▶ _WORK REQUIRED_: Nothing should appear in the answer except the lines from the one containing "P (gets f)." through the end of the listing, repeated exactly.

SOURCE MATERIAL below:

(* ===== verification/Effect.v ===== *)
(** * Effect: handlers that mutate state and may throw

    The effects and event handlers of the page read and write mutable
    references and objects of the map widget, and some of their statements
    can throw.  A computation is a function from the state before to an
    [outcome] and the state after; a thrown exception keeps the mutations
    made before it, as in the language.  The monad operations use stdpp's
    [x ← c; k] notation.  Two computations are equivalent when they agree
    on every state ([≡]); the monad laws hold up to it. *)

From S2P Require Import Prelude JsString.

(** The exceptions the modelled code can raise. *)
Inductive js_error : Type :=
| TypeError                      (* a property read on [undefined] *)
| URIError                       (* [encodeURIComponent] on a lone surrogate *)
| Error (message : jsstring)     (* [throw new Error(message)] *)
| Rejected (message : jsstring). (* a promise the environment rejects *)

#[export] Instance js_error_eq_dec : EqDecision js_error.
Proof. solve_decision. Defined.

Inductive outcome (A : Type) : Type :=
| Ok (a : A)
| Throw (e : js_error).
Arguments Ok {A} a.
Arguments Throw {A} e.

Definition eff (S A : Type) : Type := S → outcome A * S.

Section eff.
Context {S : Type}.

#[export] Instance eff_ret : MRet (eff S) := λ A a s, (Ok a, s).

#[export] Instance eff_bind : MBind (eff S) := λ A B k c s,
  match c s with
  | (Ok a, s') => k a s'
  | (Throw e, s') => (Throw e, s')
  end.

#[export] Instance eff_fmap : FMap (eff S) := λ A B f c s,
  match c s with
  | (Ok a, s') => (Ok (f a), s')
  | (Throw e, s') => (Throw e, s')
  end.

(** [throw e]. *)
Definition throw {A} (e : js_error) : eff S A := λ s, (Throw e, s).

(** [try { c } catch (err) { h err }]. *)
Definition try_catch {A} (c : eff S A) (h : js_error → eff S A) : eff S A := λ s,
  match c s with
  | (Ok a, s') => (Ok a, s')
  | (Throw e, s') => h e s'
  end.

Definition get : eff S S := λ s, (Ok s, s).
Definition gets {A} (f : S → A) : eff S A := λ s, (Ok (f s), s).
Definition modify (f : S → S) : eff S unit := λ s, (Ok (), f s).

(** A loop over the elements of a list; it stops at the first exception. *)
Fixpoint for_each {A} (f : A → eff S unit) (l : list A) : eff S unit :=
  match l with
  | [] => mret ()
  | x :: l => f x ≫= λ _, for_each f l
  end.

(** The state a computation leaves and whether it completed. *)
Definition exec {A} (c : eff S A) (s : S) : S := (c s).2.
Definition completes {A} (c : eff S A) (s : S) : bool :=
  match (c s).1 with Ok _ => true | Throw _ => false end.

(** Agreement on every state. *)
#[export] Instance eff_equiv {A} : Equiv (eff S A) := λ c1 c2, ∀ s, c1 s = c2 s.

#[export] Instance eff_equivalence {A} : Equivalence (≡@{eff S A}).
Proof.
  split.
  - by intros c s.
  - by intros c1 c2 Hc s.
  - intros c1 c2 c3 H12 H23 s. by rewrite H12.
Qed.

#[export] Instance eff_bind_proper {A B} :
  Proper (pointwise_relation A (≡) ==> (≡) ==> (≡@{eff S B})) mbind.
Proof.
  intros k1 k2 Hk c1 c2 Hc s. unfold mbind, eff_bind. rewrite Hc.
  destruct (c2 s) as [[a|e] s']; [apply Hk|done].
Qed.

#[export] Instance try_catch_proper {A} :
  Proper ((≡) ==> pointwise_relation _ (≡) ==> (≡@{eff S A})) try_catch.
Proof.
  intros c1 c2 Hc h1 h2 Hh s. unfold try_catch. rewrite Hc.
  destruct (c2 s) as [[a|e] s']; [done|apply Hh].
Qed.

#[export] Instance exec_proper {A} : Proper ((≡@{eff S A}) ==> (=) ==> (=)) exec.
Proof. intros c1 c2 Hc s ? <-. unfold exec. by rewrite Hc. Qed.

Lemma eff_bind_ret_l {A B} (a : A) (k : A → eff S B) : mret a ≫= k ≡ k a.
Proof. by intros s. Qed.

Lemma eff_bind_ret_r {A} (c : eff S A) : c ≫= mret ≡ c.
Proof. intros s. unfold mbind, eff_bind. by destruct (c s) as [[a|e] s']. Qed.

Lemma eff_bind_assoc {A B C} (c : eff S A) (k : A → eff S B) (h : B → eff S C) :
  (c ≫= k) ≫= h ≡ c ≫= (λ a, k a ≫= h).
Proof. intros s. unfold mbind, eff_bind. by destruct (c s) as [[a|e] s']. Qed.

Lemma eff_bind_throw {A B} (e : js_error) (k : A → eff S B) : throw e ≫= k ≡ throw e.
Proof. by intros s. Qed.

Lemma try_catch_ret {A} (a : A) h : try_catch (mret a) h ≡ mret a.
Proof. by intros s. Qed.

Lemma try_catch_throw {A} (e : js_error) (h : js_error → eff S A) :
  try_catch (throw e) h ≡ h e.
Proof. by intros s. Qed.

Lemma for_each_app {A} (f : A → eff S unit) (l1 l2 : list A) :
  for_each f (l1 ++ l2) ≡ for_each f l1 ≫= λ _, for_each f l2.
Proof.
  induction l1 as [|x l1 IH]; simpl.
  - by rewrite eff_bind_ret_l.
  - rewrite eff_bind_assoc. by setoid_rewrite IH.
Qed.

(** A loop whose body never throws completes, and its final state is the
    fold of the body's state change. *)
Lemma for_each_modify {A} (g : A → S → S) (l : list A) (s : S) :
  for_each (λ x, modify (g x)) l s = (Ok (), foldl (λ s x, g x s) s l).
Proof.
  revert s. induction l as [|x l IH]; intros s; [done|].
  simpl. unfold mbind, eff_bind, modify at 1. by rewrite IH.
Qed.

(** ** Invariants

    [preserves P c]: from a state in [P], [c] ends in a state in [P],
    whether it returns or throws. *)
Definition preserves {A} (P : S → Prop) (c : eff S A) : Prop :=
  ∀ s, P s → P (exec c s).

Lemma exec_bind {A B} (c : eff S A) (k : A → eff S B) s :
  exec (c ≫= k) s
  = match c s with (Ok a, s') => exec (k a) s' | (Throw _, s') => s' end.
Proof. unfold exec, mbind, eff_bind. by destruct (c s) as [[a|e] s']. Qed.

Lemma completes_bind {A B} (c : eff S A) (k : A → eff S B) s :
  completes (c ≫= k) s
  = match c s with (Ok a, s') => completes (k a) s' | (Throw _, _) => false end.
Proof. unfold completes, mbind, eff_bind. by destruct (c s) as [[a|e] s']. Qed.

Section preserves.
Context (P : S → Prop).

Lemma preserves_ret {A} (a : A) : preserves P (mret a).
Proof. by intros s. Qed.

Lemma preserves_throw {A} e : preserves P (throw (A := A) e).
Proof. by intros s. Qed.

Lemma preserves_gets {A} (f : S → A) : preserves P (gets f).
Proof. by intros s. Qed.

Lemma preserves_modify (f : S → S) : (∀ s, P s → P (f s)) → preserves P (modify f).
Proof. intros Hf s. apply Hf. Qed.

Lemma preserves_bind {A B} (c : eff S A) (k : A → eff S B) :
  preserves P c → (∀ a, preserves P (k a)) → preserves P (c ≫= k).
Proof.
  intros Hc Hk s Hs. rewrite exec_bind. specialize (Hc s Hs). unfold exec in Hc.
  destruct (c s) as [[a|e] s']; [by apply Hk|done].
Qed.

(** The continuation of a read may use what was read. *)
Lemma preserves_get_bind {B} (k : S → eff S B) :
  (∀ s, P s → P (exec (k s) s)) → preserves P (get ≫= k).
Proof. intros Hk s Hs. rewrite exec_bind. by apply Hk. Qed.

Lemma preserves_gets_bind {A B} (f : S → A) (k : A → eff S B) :
  (∀ s, P s → P (exec (k (f s)) s)) → preserves P (gets f ≫= k).
Proof. intros Hk s Hs. rewrite exec_bind. by apply Hk. Qed.

Lemma preserves_for_each {A} (f : A → eff S unit) (l : list A) :
  (∀ x, x ∈ l → preserves P (f x)) → preserves P (for_each f l).
Proof.
  induction l as [|x l IH]; intros Hf; [apply preserves_ret|].
  apply preserves_bind; [apply Hf; left|].
  intros _. apply IH. intros y Hy. apply Hf. by right.
Qed.

End preserves.

End eff.

Arguments eff_equiv {S A} _ _ /.

#[export] Hint Resolve preserves_ret preserves_throw preserves_gets : jp.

End of SOURCE MATERIAL.

▶ _SOLUTION TO THIS TASK_:
Lemma preserves_gets {A} (f : S → A) : preserves P (gets f).
Proof. by intros s. Qed.

Lemma preserves_modify (f : S → S) : (∀ s, P s → P (f s)) → preserves P (modify f).
Proof. intros Hf s. apply Hf. Qed.

Lemma preserves_bind {A B} (c : eff S A) (k : A → eff S B) :
  preserves P c → (∀ a, preserves P (k a)) → preserves P (c ≫= k).
Proof.
  intros Hc Hk s Hs. rewrite exec_bind. specialize (Hc s Hs). unfold exec in Hc.
  destruct (c s) as [[a|e] s']; [by apply Hk|done].
Qed.

(** The continuation of a read may use what was read. *)
Lemma preserves_get_bind {B} (k : S → eff S B) :
  (∀ s, P s → P (exec (k s) s)) → preserves P (get ≫= k).
Proof. intros Hk s Hs. rewrite exec_bind. by apply Hk. Qed.

Lemma preserves_gets_bind {A B} (f : S → A) (k : A → eff S B) :
  (∀ s, P s → P (exec (k (f s)) s)) → preserves P (gets f ≫= k).
Proof. intros Hk s Hs. rewrite exec_bind. by apply Hk. Qed.

Lemma preserves_for_each {A} (f : A → eff S unit) (l : list A) :
  (∀ x, x ∈ l → preserves P (f x)) → preserves P (for_each f l).
Proof.
  induction l as [|x l IH]; intros Hf; [apply preserves_ret|].
  apply preserves_bind; [apply Hf; left|].
  intros _. apply IH. intros y Hy. apply Hf. by right.
Qed.

End preserves.

End eff.

Arguments eff_equiv {S A} _ _ /.

#[export] Hint Resolve preserves_ret preserves_throw preserves_gets : jp.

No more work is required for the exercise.